By the end of the book, I was in tears about Melody's life.

Except the disappointing start, I thoroughly enjoyed this book.

Thursday, 14 July 2011

Book Review - Matron Knows Best (By Joan Woodcock)

Plot Outline

Joan started training as a nurse cadet in 1966. She tells of her early years as first a Cadet Nurse and then as a Student Nurse, and how she was expected just to do as she was told.

She then became a Staff Nurse and worked in a variety of different places, including A&E, a respite hospital where they had to refer to the patients as clients and weren't even meant to do basic things such as send off a urine sample (!) and in an isolation hospital.

Product Details
Her first post as a Sister was in a GP practice when the post was new, later becoming a Marie Curie nurse, a prison nurse and working in a centre for women who had been subjected to sexual assults.
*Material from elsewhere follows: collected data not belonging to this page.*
(** [destroy_model] with [wait=True] is the request, then the wait
    of 30 rounds; a request that raises gives [False]. *)
Lemma destroy_model_unfold model_name s :
  destroy_model env model_name true s
  = match request_destroy env model_name s with
    | (Return _, s1) => wait_removed env 30 model_name s1
    | (Raise _, s1) => (Return false, s1)
    end.
Proof.
  unfold destroy_model, try_except, request_destroy, bind, ret.
  destruct (ensure_controller env s) as [[[]|e] s0] eqn:Hensure.
  - unfold await.
    destruct (destroy_models env model_name) as [[]|e].
    + destruct (ensure_controller_sets _ _ _ Hensure) as [c Hc].
      set (s1 := {| controller := controller s0; list_calls := list_calls s0;
                    events := events s0 ++ [DestroyModels model_name] |}).
      destruct (wait_removed_returns model_name 30 s1) as (b & j & evs & Hw & _).
      { by exists c. }
      by rewrite Hw.
    + by rewrite isinstance_Exception.
  - by rewrite isinstance_Exception.
Qed.

(** C7.  [destroy_model(model_name, wait=True)] returns, and returns
    a [bool], after at most 30 looks at the list of models.  Once
    the request itself has gone through: it returns [True] at the
    first look, among the 30, that does not list the model, each
    look before it being followed by a sleep of 10; and it returns
    [False] after 30 looks that all list the model. *)
Theorem destroy_model_wait_terminates model_name s :
  (exists (b : bool) s',
      destroy_model env model_name true s = (Return b, s')
      /\ (list_calls s' <= list_calls s + 30)%nat)
  /\ forall s1,
      request_destroy env model_name s = (Return tt, s1) ->
      (forall j, (j < 30)%nat ->
         model_name ∉ models_seen env (list_calls s1 + j) ->
         (forall i, (i < j)%nat ->
                    model_name ∈ models_seen env (list_calls s1 + i)) ->
         destroy_model env model_name true s
         = (Return true, later s1 (S j) (rounds j ++ [ListModels])))
      /\ ((forall i, (i < 30)%nat ->
                     model_name ∈ models_seen env (list_calls s1 + i)) ->
          destroy_model env model_name true s
          = (Return false, later s1 30 (rounds 30))).
Proof.
  rewrite destroy_model_unfold. split.
  - destruct (request_destroy env model_name s) as [[[]|e] s1] eqn:Hreq.
    + destruct (request_destroy_sets _ _ _ _ Hreq) as [Hc Hcalls].
      destruct (wait_removed_returns model_name 30 s1 Hc)
        as (b & j & evs & -> & Hj).
      exists b, (later s1 j evs). split; [done|]. simpl. lia.
    + exists false, s1. split; [done|].
      destruct (request_destroy_sets _ _ _ _ Hreq) as [_ ->]. lia.
  - intros s1 Hreq. rewrite Hreq.
    destruct (request_destroy_sets _ _ _ _ Hreq) as [Hc _]. split.
    + intros j Hj Hgone Hstill. by apply wait_removed_gone.
    + intros Hstill. by apply wait_removed_still.
Qed.

End DestroyModel.

Lemma destroy_model_wait_terminates_witness :
  Juju.destroy_model Examples.removing_env "openstack" true Juju.JujuHelper
  = (Return true,
     {| Juju.controller := Some Juju.ControllerObject;
        Juju.list_calls := 3;
        Juju.events := [Juju.Connect; Juju.DestroyModels "openstack";
                        Juju.ListModels; Juju.Sleep 10;
                        Juju.ListModels; Juju.Sleep 10;
                        Juju.ListModels] |})
  /\ Juju.destroy_model Examples.stuck_env "openstack" true Juju.JujuHelper
     = (Return false,
        Observed.later
          {| Juju.controller := Some Juju.ControllerObject;
             Juju.list_calls := 0;
             Juju.events := [Juju.Connect; Juju.DestroyModels "openstack"] |}
          30 (Observed.rounds 30)).
Proof.
  split.
  - apply (proj1 (proj2 (destroy_model_wait_terminates Examples.removing_env
                           "openstack" Juju.JujuHelper) _ eq_refl) 2%nat).
    + lia.
    + apply (bool_decide_unpack _). vm_compute. exact I.
    + intros i Hi. destruct i as [|[|i]]; [| |lia];
        apply (bool_decide_unpack _); vm_compute; exact I.
  - apply (proj2 (proj2 (destroy_model_wait_terminates Examples.stuck_env
                           "openstack" Juju.JujuHelper) _ eq_refl)).
    intros i _. apply list_elem_of_further, list_elem_of_here.
Defined.

(** ** The end of [bootstrap] ([bootstrap.py], [juju.py]) *)

Section Disconnect.
Import Juju Bootstrap.

Lemma disconnect_controller_None env s :
  controller s = None ->
  disconnect_controller env s
  = (Raise (MkExc AttributeError
              "'NoneType' object has no attribute 'disconnect'"), s).
Proof. intros Hc. unfold disconnect_controller. by rewrite Hc. Qed.

(** A run the plan loop does not complete ends as the loop ends:
    [disconnect_controller()] is not reached. *)
Lemma bootstrap_aborted env role plan s ending s1 t :
  run_plan plan s = (ending, s1, t) ->
  ending <> Returned ->
  bootstrap env role plan s = (ending, s1, t).
Proof.
  intros Hplan Hending. unfold bootstrap. rewrite Hplan.
  by destruct ending.
Qed.

(** C10, as amended.  [disconnect_controller()] on a helper whose
    [self.controller] is still [None] raises [AttributeError]; and
    in every run of [bootstrap] in which the plan loop completes,
    the command ends with [disconnect_controller()], called with no
    check of the handle, so that such a run ends with that
    [AttributeError] when no step has set the controller. *)
Theorem bootstrap_disconnects_after_completed_plan env role plan s s1 t :
  run_plan plan s = (Returned, s1, t) ->
  (forall s0, controller s0 = None ->
     disconnect_controller env s0
     = (Raise (MkExc AttributeError
                 "'NoneType' object has no attribute 'disconnect'"), s0))
  /\ ends_with_disconnect env role plan s
  /\ (controller s1 = None ->
      bootstrap env role plan s
      = (Uncaught (MkExc AttributeError
                     "'NoneType' object has no attribute 'disconnect'"),
         s1,
         t ++ [ClickEcho ("Node has been bootstrapped as a " +:+ role
                          +:+ " node")])).
Proof.
  intros Hplan. split; [intros s0; by apply disconnect_controller_None|].
  split.
  - destruct (disconnect_controller env s1) as [o s2] eqn:Hdis.
    exists Returned, s1, t, o, s2. split; [done|]. split; [done|].
    unfold bootstrap. rewrite Hplan, Hdis. by destruct o.
  - intros Hc. unfold bootstrap.
    by rewrite Hplan, disconnect_controller_None.
Qed.

Lemma bootstrap_disconnects_after_completed_plan_witness :
  bootstrap Examples.refusing_env "control" Examples.member_plan JujuHelper
  = (Uncaught (MkExc AttributeError
                 "'NoneType' object has no attribute 'disconnect'"),
     JujuHelper,
     [LogDebug "Starting step Bootstrap Cluster";
      IsSkip 0 (Return true);
      LogDebug "Skipping step Bootstrap Cluster";
      ConsolePrint "Bootstrapping microstack cluster ... [green]done[/green]";
      ClickEcho "Node has been bootstrapped as a control node"]).
Proof.
  apply (proj2 (proj2 (bootstrap_disconnects_after_completed_plan
                         Examples.refusing_env "control"
                         Examples.member_plan JujuHelper JujuHelper
                         _ ltac:(vm_compute; reflexivity)))).
  reflexivity.
Defined.

(** C10, as stated, fails on a run that a FAILED step ends: the
    command raises [click.ClickException] and the connection the
    step opened is not closed. *)
Lemma bootstrap_failed_plan_does_not_disconnect :
  ~ ends_with_disconnect Examples.refusing_env "control"
      Examples.refused_plan JujuHelper
  /\ exists s t,
      bootstrap Examples.refusing_env "control" Examples.refused_plan
                JujuHelper
      = (ClickException (MStr "Error in creation of model openstack"), s, t)
      /\ controller s = Some ControllerObject
      /\ Disconnect ∉ events s.
Proof.
  split.
  - intros (ending & s1 & t & o & s2 & _ & _ & Hboot).
    vm_compute in Hboot. destruct o; discriminate Hboot.
  - eexists _, _. split; [vm_compute; reflexivity|]. split; [reflexivity|].
    simpl. intros Hin.
    repeat (apply elem_of_cons in Hin as [Hin | Hin]; [discriminate Hin|]).
    by apply elem_of_nil in Hin.
Qed.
All this was interspersed with raising her son, caring for her mother in her last week or so of life and caring for a friend at the end of her life.

Review

Being a nurse myself, I absolutely love these books of previous nurse's experience. I find the change from how we practise today so very different and absolutely fascinating.

At times, I was laughing out loud at the stories in these books. I know what can go wrong in a hospital. Joan has difficulty using the sluice the first time she is expected to use it. I, too, had difficulties when using the sluice once as a student, and whilst I didn't end up soaking a Sister, I did have an HCA having to help me scoop faeces up!

I do however have one major criticsm, and it is of Mrs. Woodcock herself, and not of her book. At the end of the book, she criticises the care that nurses with a degree provide, giving two examples, one that her elderly neighbour was left in a disgusting condition (incontinent with her head in her dinner plate whilst the nurses sat at the nurses station) and the second that a degree level student nurse told some one in a hospice that she didn't do mess. All I have to say is the fact that the neighbour was left in such a terrible condition is not the fault of degree nurses. It may simply be those nurses. Secondly, the fact that just becasue the student nurse was being trained at degree level does not mean that all degree nurses are like that. I am a nurse with a degree and will help clean up all types of bodily fluid. Likewise, I have worked with nurses trained the old fashioned way who do not see it as their job to get their hands dirty.

Whilst I enjoyed the book, the last few pages, criticsing degree nurses, left me fuming.